Mathew Elman writes:

 > I believe this is a rebirth of a request that has come up many
 > times before, which is to have something like javascript's
 > `undefined` where it means "use the default value" if passed to a
 > function that has a default value or "value not provided" (slightly
 > different to "None").
[...]
 > "undefined" would either have to be an alias for "None" everywhere
 > _except_ function signatures, or be only allowed in function
 > signatures and have special handling.

Either would be a significant complication in Python semantics,
though.  And I don't really see how the latter works:

notdefined = None
def foo(x=undefined):                # here
    notdefined = x
    return wrapped_function(x)       # there
foo()
print(notdefined)

To get this "use the default" functionality from #here to #there,
either the above has to allow you to capture the object representing
undefined but you're not allowed to use the name "undefined" for it
(very un-Pythonic), or there has to be some horrifying magic, maybe
macro-like, that turns the name "x" into a name that isn't there.
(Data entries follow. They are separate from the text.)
(** A piece [a-b] whose upper limit is the largest index. *)
Definition piece_unbounded (currentRange : list Z) : Prop :=
  match StringSplit.Split currentRange 45 with
  | [a; b] => LexicalCast a <= LexicalCast b /\ LexicalCast b = IndexMax
  | _ => False
  end.

Definition piece_indices (currentRange : list Z) : list nat :=
  match StringSplit.Split currentRange 45 with
  | [a] => [LexicalCast a]
  | [a; b] => seq (LexicalCast a) (LexicalCast b + 1 - LexicalCast a)
  | _ => []
  end.

Lemma range_loop_ends : forall fuel currentIndex upperLimit indices,
  upperLimit < IndexMax ->
  upperLimit + 1 - currentIndex < fuel ->
  range_loop IndexMax fuel currentIndex upperLimit indices
  = Some (indices ++ seq currentIndex (upperLimit + 1 - currentIndex)).
Proof.
  induction fuel as [|fuel IH]; intros cur upper indices Hu Hf; [lia|].
  cbn [range_loop].
  destruct (Nat.leb_spec cur upper) as [Hle|Hgt].
  - unfold increment. destruct (Nat.eqb_spec cur IndexMax) as [E|_]; [lia|].
    rewrite IH by lia.
    replace (upper + 1 - cur) with (S (upper + 1 - (cur + 1))) by lia.
    cbn [seq]. rewrite <- app_assoc. cbn [app].
    replace (S cur) with (cur + 1) by lia. reflexivity.
  - replace (upper + 1 - cur) with 0 by lia. rewrite app_nil_r. reflexivity.
Qed.

Lemma range_loop_runs : forall fuel currentIndex indices,
  currentIndex <= IndexMax ->
  range_loop IndexMax fuel currentIndex IndexMax indices = None.
Proof.
  induction fuel as [|fuel IH]; intros cur indices Hc; [reflexivity|].
  cbn [range_loop].
  destruct (Nat.leb_spec cur IndexMax) as [_|Hgt]; [|lia].
  apply IH. unfold increment.
  destruct (Nat.eqb_spec cur IndexMax); lia.
Qed.
(** * PyBenQaseIO: a shallow embedding of [pybenqaseio/qase_io.py]

    The client code of [QaseIO] is embedded as state-passing functions in a
    small state-and-exception monad.  The generated Qase API client is an
    interface ([RemoteApi]); every request the client issues is recorded in a
    trace, so that statements such as "no update is written" or "exactly k
    requests" are statements about that trace. *)

From Stdlib Require Import ZArith String Ascii List Lia Bool.
From stdpp Require Import base gmap strings list fin_maps.

Set Warnings "-register-all".

Local Open Scope string_scope.
Local Open Scope list_scope.
Local Open Scope Z_scope.

(** ** Python exceptions and results *)

Inductive exn : Type :=
| ApiException (reason : string)
| KeyError (key : string)
| IndexError
| AttributeError
| AssertionError (msg : string)
| TypeError
| FileNotFoundError (path : string)
| RecursionError
| ClientError (name : string).

Inductive result (A : Type) : Type :=
| Ok (a : A)
| Raise (e : exn).
Arguments Ok {A} a.
Arguments Raise {A} e.

(** A computation over a state [St]: it returns a value or raises, and in both
    cases leaves a state behind (effects done before a raise persist). *)
Definition M (St A : Type) : Type := St -> result A * St.

Definition ret {St A} (a : A) : M St A := fun s => (Ok a, s).

Definition raise {St A} (e : exn) : M St A := fun s => (Raise e, s).

Definition bind {St A B} (m : M St A) (k : A -> M St B) : M St B :=
  fun s =>
    match m s with
    | (Ok a, s') => k a s'
    | (Raise e, s') => (Raise e, s')
    end.

Definition modify {St} (f : St -> St) : M St unit := fun s => (Ok tt, f s).

Definition lift_result {St A} (r : result A) : M St A := fun s => (r, s).

Notation "'let*' x ':=' m 'in' k" := (bind m (fun x => k))
  (at level 10, x name, m at level 100, k at level 200).
Notation "m ;;; k" := (bind m (fun _ => k))
  (at level 100, k at level 200, right associativity).

(** [for x in xs: body x] *)
Fixpoint for_each {St A} (xs : list A) (body : A -> M St unit) : M St unit :=
  match xs with
  | [] => ret tt
  | x :: rest => body x ;;; for_each rest body
  end.

(** ** Paginated fetch *)

(** The envelope of a list response: [res.result.entities] and
    [res.result.filtered].  A response object may lack the [result]
    attribute ([hasattr(res, 'result')]). *)
Record ListResult (E : Type) : Type := mkListResult {
  entities : list E;
  filtered : Z
}.
Arguments mkListResult {E} _ _.
Arguments entities {E} _.
Arguments filtered {E} _.

Record ListResponse (E : Type) : Type := mkListResponse {
  list_result : option (ListResult E)
}.
Arguments mkListResponse {E} _.
Arguments list_result {E} _.

(** [get_all_instances(func, code, limit, offset)].  The recursion of the
    source is bounded by [depth], the number of nested calls the interpreter
    still allows; when it is used up the call raises [RecursionError]. *)
Fixpoint get_all_instances {St E} (depth : nat)
    (func : Z -> Z -> M St (ListResponse E)) (limit offset : Z)
    : M St (list E) :=
  let* res := func limit offset in
  match list_result res with
  | Some r =>
      if limit + offset <? filtered r then
        match depth with
        | O => raise RecursionError
        | S d =>
            let* rest := get_all_instances d func limit (offset + limit) in
            ret (entities r ++ rest)
        end
      else ret (entities r)
  | None => raise AttributeError
  end.

(** What a well-behaved remote list operation over the collection [db]
    answers for a window: the slice [db[offset : offset + limit]] and the
    total number of entities. *)
Definition page {E} (db : list E) (limit offset : Z) : ListResponse E :=
  mkListResponse (Some (mkListResult
    (firstn (Z.to_nat limit) (skipn (Z.to_nat offset) db))
    (Z.of_nat (length db)))).

(** ceil(N / P), and the number of requests the fetch issues. *)
Definition ceil_div (n p : Z) : Z := (n + p - 1) / p.

Definition requests_needed (n p : Z) : nat := Z.to_nat (Z.max 1 (ceil_div n p)).

(** ** Config store *)

Module QaseConfig.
 > It opens up a can of worms in javascript but has its uses.

If you're phishing, I guess worms are useful.  *shudder*

Wisecracks aside, I'm not sure I want to read code designed so that
'undefined' is genuinely useful.  I'd need to see real code that uses
it, plus the translation to Python, plus some argument why it has to
be that way, before I'd be willing to go higher than -1 on this
complication.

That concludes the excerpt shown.